Addition of Basal Insulin to Oral Antidiabetic Agents: A Goal-Directed Approach to Type 2 Diabetes Therapy

Louis Kuritzky, MD


November 15, 2006

Abstract and Introduction


The objective of this article is to review current findings in the published literature on the efficacy of insulin therapy in combination with oral antidiabetic agents, with a focus on practical information that might help to provide an evidence-based template for selecting how best to combine oral agents and basal insulin in patients with type 2 diabetes.

Here we review the current oral agents used to treat type 2 diabetes, their mechanisms of action, and how they can be combined with insulin therapy to help patients achieve guideline-recommended glycemic goals. While practical advice exists for initiating a therapeutic regimen comprised of basal insulin and oral agent(s), direction as to appropriate therapy for individual patients with differing physiologic requirements is needed. Oral antidiabetic therapy in combination with insulin provides an effective therapeutic option for patients who are unable to achieve or maintain glycemic goals on oral therapy alone.


Despite the well-documented consequences of long-term uncontrolled hyperglycemia, the majority of patients with type 2 diabetes are not achieving the degree of glycemic control recommended by currently accepted guidelines. The 2006 American Diabetes Association (ADA) recommendations for glycemic control are listed as a glycosylated hemoglobin A1C (A1C) level < 7.0% and fasting plasma glucose (FPG) levels of 90-130 mg/dL (5.0-7.2 mmol/L), or as close to physiologic levels as possible without unacceptable hypoglycemia.[1] The American Association of Clinical Endocrinologists (AACE) has an even more stringent recommendation for an A1C level of ≤ 6.5%.[2] Despite this expert guidance, the National Health and Nutrition Examination Survey demonstrated that only 37% of adults with diabetes in the United States are achieving target A1C levels.[3]

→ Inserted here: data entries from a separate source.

(* ===== verification/Sysfile.v ===== *)
(** * Sysfile: the file-system system calls (kernel/sysfile.c) *)

From S2P Require Import Prelude Params Machine Spinlock Strings Kalloc Sched Vm Sleeplock Blockdev Bio Log Fs Console Pipe File Proc Exec Sysargs.

(** The descriptor and its file; [None] is the return value -1. *)
Definition argfd (n : Z) : K (option (Z * nat)) :=
  fd ← argint n;
  if (fd <? 0) || (fd >=? Z.of_nat NOFILE) then mret None else
  p ← curproc;
  pr ← getp p;
  match p_ofile pr !!! Z.to_nat fd with
  | None => mret None
  | Some f => mret (Some (fd, f))
  end.

Definition set_fd (p fd : nat) (f : option nat) : K unit :=
  updp p (fun x => set_p_ofile (<[fd := f]> (p_ofile x)) x).

Definition fdalloc (f : nat) : K Z :=
  p ← curproc;
  r ← foreach (seq 0 NOFILE) (fun fd =>
    pr ← getp p;
    match p_ofile pr !!! fd with
    | None =>
        set_fd p fd (Some f) ;;
        mret (Some (Z.of_nat fd))
    | Some _ => mret None
    end);
  mret (default (-1) r).

Section sysfile.
Context {SYM : Symbols} {DISK : BlockDev}.

Definition sys_dup : K Z :=
  r ← argfd 0;
  match r with
  | None => ret (-1)
  | Some (_, f) =>
      fd ← fdalloc f;
      if fd <? 0 then ret (-1) else
      filedup f ;;
      ret fd
  end.

Definition sys_read : K Z :=
  p ← argaddr 1;
  n ← argint 2;
  r ← argfd 0;
  match r with
  | None => ret (-1)
  | Some (_, f) => v ← fileread f p n; ret v
  end.

Definition sys_write : K Z :=
  p ← argaddr 1;
  n ← argint 2;
  r ← argfd 0;
  match r with
  | None => ret (-1)
  | Some (_, f) => v ← filewrite f p n; ret v
  end.

Definition sys_close : K Z :=
  r ← argfd 0;
  match r with
  | None => ret (-1)
  | Some (fd, f) =>
      p ← curproc;
      set_fd p (Z.to_nat fd) None ;;
      fileclose f ;;
      ret 0
  end.

Definition sys_fstat : K Z :=
  st ← argaddr 1;
  r ← argfd 0;
  match r with
  | None => ret (-1)
  | Some (_, f) => v ← filestat f st; ret v
  end.

(** [ip->nlink] is a short. *)
Definition add_nlink (k : Z) (i : inode) : inode := set_i_nlink (s16 (i_nlink i + k)) i.

Definition sys_link : K Z :=
  old ← argstr 0 MAXPATH;
  if old.1 <? 0 then ret (-1) else
  new ← argstr 1 MAXPATH;
  if new.1 <? 0 then ret (-1) else
  begin_op ;;
  r ← namei old.2;
  match r with
  | None => end_op ;; ret (-1)
  | Some ip =>
      ilock ip ;;
      i ← geti ip;
      if i_type i =? T_DIR then
        iunlockput ip ;;
        end_op ;;
        ret (-1)
      else
      updi ip (add_nlink 1) ;;
      iupdate ip ;;
      iunlock ip ;;
      let bad :=
        ilock ip ;;
        updi ip (add_nlink (-1)) ;;
        iupdate ip ;;
        iunlockput ip ;;
        end_op ;;
        ret (-1) in
      r ← nameiparent new.2 name_zero;
      match r with
      | (None, _) => bad
      | (Some dp, name) =>
          ilock dp ;;
          d ← geti dp;
          i ← geti ip;
          failed ← (if negb (i_dev d =? i_dev i) then mret true else
                      r ← dirlink dp name (i_inum i); mret (r <? 0));
          if failed : bool then iunlockput dp ;; bad else
          iunlockput dp ;;
          iput ip ;;
          end_op ;;
          ret 0
      end
  end.

Definition isdirempty (dp : nat) : K bool :=
  de ← local_addr 128;
  d ← geti dp;
  loop (dir_fuel (i_size d)) (fun off =>
    d ← geti dp;
    if negb (off <? i_size d) then mret (inr true) else
    r ← readi dp false de off DIRENT_SIZE;
    if negb (r =? DIRENT_SIZE) then panic "isdirempty: readi" else
    n ← gets (fun s => de_inum (k_mem s) de);
    if negb (n =? 0) then mret (inr false) else
    mret (inl (off + DIRENT_SIZE))) (2 * DIRENT_SIZE).

Definition sys_unlink : K Z :=
  path ← argstr 0 MAXPATH;
  if path.1 <? 0 then ret (-1) else
  begin_op ;;
  r ← nameiparent path.2 name_zero;
  match r with
  | (None, _) => end_op ;; ret (-1)
  | (Some dp, name) =>
      ilock dp ;;
      let bad := iunlockput dp ;; end_op ;; ret (-1) in
      (* Cannot unlink "." or "..". *)
      if (namecmp name (str ".") =? 0) || (namecmp name (str "..") =? 0) then bad else
      r ← dirlookup dp name;
      match r with
      | None => bad
      | Some (ip, off) =>
          ilock ip ;;
          i ← geti ip;
          if i_nlink i <? 1 then panic "unlink: nlink < 1" else
          e ← (if i_type i =? T_DIR then isdirempty ip else mret true);
          if negb e then iunlockput ip ;; bad else
          de ← local_addr 192;
          upd_mem (memset de 0 DIRENT_SIZE) ;;
          r ← writei dp false de off DIRENT_SIZE;
          if negb (r =? DIRENT_SIZE) then panic "unlink: writei" else
          i ← geti ip;
          when (i_type i =? T_DIR)
            (updi dp (add_nlink (-1)) ;;
             iupdate dp) ;;
          iunlockput dp ;;
          updi ip (add_nlink (-1)) ;;
          iupdate ip ;;
          iunlockput ip ;;
          end_op ;;
          ret 0
      end
  end.

Definition create (path : list Z) (type major minor : Z) : K (option nat) :=
  r ← nameiparent path name_zero;
  match r with
  | (None, _) => mret None
  | (Some dp, name) =>
      ilock dp ;;
      r ← dirlookup dp name;
      match r with
      | Some (ip, _) =>
          iunlockput dp ;;
          ilock ip ;;
          i ← geti ip;
          if (type =? T_FILE) && ((i_type i =? T_FILE) || (i_type i =? T_DEVICE))
          then mret (Some ip)
          else iunlockput ip ;; mret None
      | None =>
          d ← geti dp;
          r ← ialloc (i_dev d) type;
          match r with
          | None => iunlockput dp ;; mret None
          | Some ip =>
              ilock ip ;;
              updi ip (set_i_major (s16 major)) ;;
              updi ip (set_i_minor (s16 minor)) ;;
              updi ip (set_i_nlink 1) ;;
              iupdate ip ;;
              i ← geti ip;
              d ← geti dp;
              ok ← (if type =? T_DIR then (* Create . and .. entries. *)
                      (* No ip->nlink++ for ".": avoid cyclic ref count. *)
                      r ← dirlink ip (str ".") (i_inum i);
                      if r <? 0 then mret false else
                      r ← dirlink ip (str "..") (i_inum d);
                      mret (negb (r <? 0))
                    else mret true);
              ok ← (if ok : bool then r ← dirlink dp name (i_inum i); mret (negb (r <? 0))
                    else mret false);
              if ok : bool then
                when (type =? T_DIR)
                  (* now that success is guaranteed: *)
                  (updi dp (add_nlink 1) ;; (* for ".." *)
                   iupdate dp) ;;
                iunlockput dp ;;
                mret (Some ip)
              else
                (* something went wrong. de-allocate ip. *)
                updi ip (set_i_nlink 0) ;;
                iupdate ip ;;
                iunlockput ip ;;
                iunlockput dp ;;
                mret None
          end
      end
  end.

(** The inode sys_open() works on, locked; [None] after the error exits. *)
Definition open_inode (path : list Z) (omode : Z) : K (option nat) :=
  if has omode O_CREATE then
    r ← create path T_FILE 0 0;
    match r with
    | None => end_op ;; mret None
    | Some ip => mret (Some ip)
    end
  else
    r ← namei path;
    match r with
    | None => end_op ;; mret None
    | Some ip =>
        ilock ip ;;
        i ← geti ip;
        if (i_type i =? T_DIR) && negb (omode =? O_RDONLY) then
          iunlockput ip ;;
          end_op ;;
          mret None
        else mret (Some ip)
    end.

Definition sys_open : K Z :=
  omode ← argint 1;
  path ← argstr 0 MAXPATH;
  if path.1 <? 0 then ret (-1) else
  begin_op ;;
  r ← open_inode path.2 omode;
  match r with
  | None => ret (-1)
  | Some ip =>
      i ← geti ip;
      if (i_type i =? T_DEVICE) && ((i_major i <? 0) || (i_major i >=? NDEV)) then
        iunlockput ip ;;
        end_op ;;
        ret (-1)
      else
      f ← filealloc;
      fd ← (match f with None => mret (-1) | Some f => fdalloc f end);
      match f, fd <? 0 with
      | Some f, false =>
          i ← geti ip;
          (if i_type i =? T_DEVICE then
             updf f (set_f_type FD_DEVICE) ;;
             updf f (set_f_major (i_major i))
           else
             updf f (set_f_type FD_INODE) ;;
             updf f (set_f_off 0)) ;;
          updf f (set_f_ip (Some ip)) ;;
          updf f (set_f_readable (b2z (negb (has omode O_WRONLY)))) ;;
          updf f (set_f_writable (b2z (has omode O_WRONLY || has omode O_RDWR))) ;;
          when (has omode O_TRUNC && (i_type i =? T_FILE)) (itrunc ip) ;;
          iunlock ip ;;
          end_op ;;
          ret fd
      | _, _ =>
          (match f with Some f => fileclose f | None => mret tt end) ;;
          iunlockput ip ;;
          end_op ;;
          ret (-1)
      end
  end.

Definition sys_mkdir : K Z :=
  begin_op ;;
  path ← argstr 0 MAXPATH;
  r ← (if path.1 <? 0 then mret None else create path.2 T_DIR 0 0);
  match r with
  | None => end_op ;; ret (-1)
  | Some ip =>
      iunlockput ip ;;
      end_op ;;
      ret 0
  end.

Definition sys_mknod : K Z :=
  begin_op ;;
  major ← argint 1;
  minor ← argint 2;
  path ← argstr 0 MAXPATH;
  r ← (if path.1 <? 0 then mret None else create path.2 T_DEVICE major minor);
  match r with
  | None => end_op ;; ret (-1)
  | Some ip =>
      iunlockput ip ;;
      end_op ;;
      ret 0
  end.

Definition sys_chdir : K Z :=
  p ← curproc;
  begin_op ;;
  path ← argstr 0 MAXPATH;
  r ← (if path.1 <? 0 then mret None else namei path.2);
  match r with
  | None => end_op ;; ret (-1)
  | Some ip =>
      ilock ip ;;
      i ← geti ip;
      if negb (i_type i =? T_DIR) then
        iunlockput ip ;;
        end_op ;;
        ret (-1)
      else
      iunlock ip ;;
      pr ← getp p;
      (match p_cwd pr with Some c => iput c | None => null_deref end) ;;
      end_op ;;
      updp p (set_p_cwd (Some ip)) ;;
      ret 0
  end.

(** Fetch the argument vector from [uargv], argument [i] on: the pages that
    hold the strings so far, the strings, and whether it succeeded. *)
Fixpoint fetch_args (k : nat) (uargv i : Z) (pages : list Z) (argv : list (list Z))
  : K (list Z * list (list Z) * bool) :=
  match k with
  | O => mret (pages, argv, false) (* i >= NELEM(argv) *)
  | S k' =>
      u ← fetchaddr (u64 (uargv + 8 * i));
      match u with
      | None => mret (pages, argv, false)
      | Some uarg =>
          if uarg =? 0 then mret (pages, argv, true) else
          pg ← kalloc;
          if pg =? 0 then mret (pages, argv, false) else
          r ← fetchstr uarg PGSIZE;
          upd_mem (fun m => mem_store m pg r.2) ;;
          if r.1 <? 0 then mret (pages ++ [pg], argv, false) else
          fetch_args k' uargv (i + 1) (pages ++ [pg]) (argv ++ [r.2])
      end
  end.

Definition sys_exec : K Z :=
  uargv ← argaddr 1;
  path ← argstr 0 MAXPATH;
  if path.1 <? 0 then ret (-1) else
  r ← fetch_args MAXARG uargv 0 [] [];
  let '(pages, argv, ok) := r in
  if ok : bool then
    v ← kexec path.2 argv;
    foreach_ pages kfree ;;
    ret v
  else
    foreach_ pages kfree ;;
    ret (-1).

Definition sys_pipe : K Z :=
  p ← curproc;
  fdarray ← argaddr 0;
  r ← pipealloc;
  match r with
  | None => ret (-1)
  | Some (rf, wf) =>
      fd0 ← fdalloc rf;
      fd1 ← (if fd0 <? 0 then mret (-1) else fdalloc wf);
      if (fd0 <? 0) || (fd1 <? 0) then
        when (fd0 >=? 0) (set_fd p (Z.to_nat fd0) None) ;;
        fileclose rf ;;
        fileclose wf ;;
        ret (-1)
      else
      pr ← getp p;
      c ← copyout (p_pagetable pr) fdarray (le_bytes 4 fd0);
      c ← (if c <? 0 then mret c
           else copyout (p_pagetable pr) (u64 (fdarray + 4)) (le_bytes 4 fd1));
      if c <? 0 then
        set_fd p (Z.to_nat fd0) None ;;
        set_fd p (Z.to_nat fd1) None ;;
        fileclose rf ;;
        fileclose wf ;;
        ret (-1)
      else ret 0
  end.
End sysfile.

When diet and exercise fail to provide adequate glucose control in type 2 diabetes, oral antidiabetic agents are usually prescribed as initial therapy. Although many patients initially attain control, over the long term there is generally a requirement for intensified and multidrug regimens; ultimately, oral agents alone cannot maintain satisfactory control in many individuals and therapy must be augmented by the addition of insulin. Indeed, newly diagnosed individuals with A1C levels > 10.0% are not likely to achieve goals on oral therapy alone and insulin therapy should be initiated.[2]

Normal pancreatic insulin secretion comprises 2 components: (1) a constant low level of secretion (basal secretion) to suppress glucose production between meals and overnight, and (2) spikes of higher-level secretion in response to rising glucose levels after meals (postprandial secretion). Therapy with basal insulin is a strategy that attempts to approximate the basal component of normal pancreatic insulin secretion that, in combination with oral therapy, may help patients achieve recommended glycemic goals.

Basal insulin most commonly is administered at night (in this article, we will refer to neutral protamine Hagedorn [NPH] insulin, insulin detemir, and insulin glargine as the agents administered as basal insulin). Because basal insulin activity is the primary source of fasting glucose control, basal insulin treatment is often thought of as only impacting the fasting glucose. However, effective basal insulin therapy can concomitantly lower meal-associated glucose levels through overall improvement in metabolic control[4] and can be a relatively simple and highly effective approach to insulin therapy, particularly early in the course of diabetes.[5] The benefits of combining basal insulin with oral agents for improved glycemic control are well established. Although there is expert guidance available for the primary care clinician on addressing hyperglycemia in type 2 diabetes patients,[6] how and when to combine the therapeutic options and which agents among the classes are best suited for combination are expanded upon in this article.

A number of different oral antidiabetic agents with distinct mechanisms of action are currently available. Practical information and guidance is needed for clinicians to make clinical decisions about use of these agents in combination with basal insulin.

This article outlines currently available oral antidiabetic agents and basal insulins and provides practical advice based on current clinical literature for choosing appropriate oral agents for use in combination therapy with basal insulin. Specifically, this report addresses appropriate agents and therapeutic options only for patients with type 2 diabetes, because oral agents are not appropriate treatment for patients with type 1 diabetes. The differing attributes of oral agents currently available for use in combination with insulin provide an opportunity for the physician to better individualize care for patients with type 2 diabetes.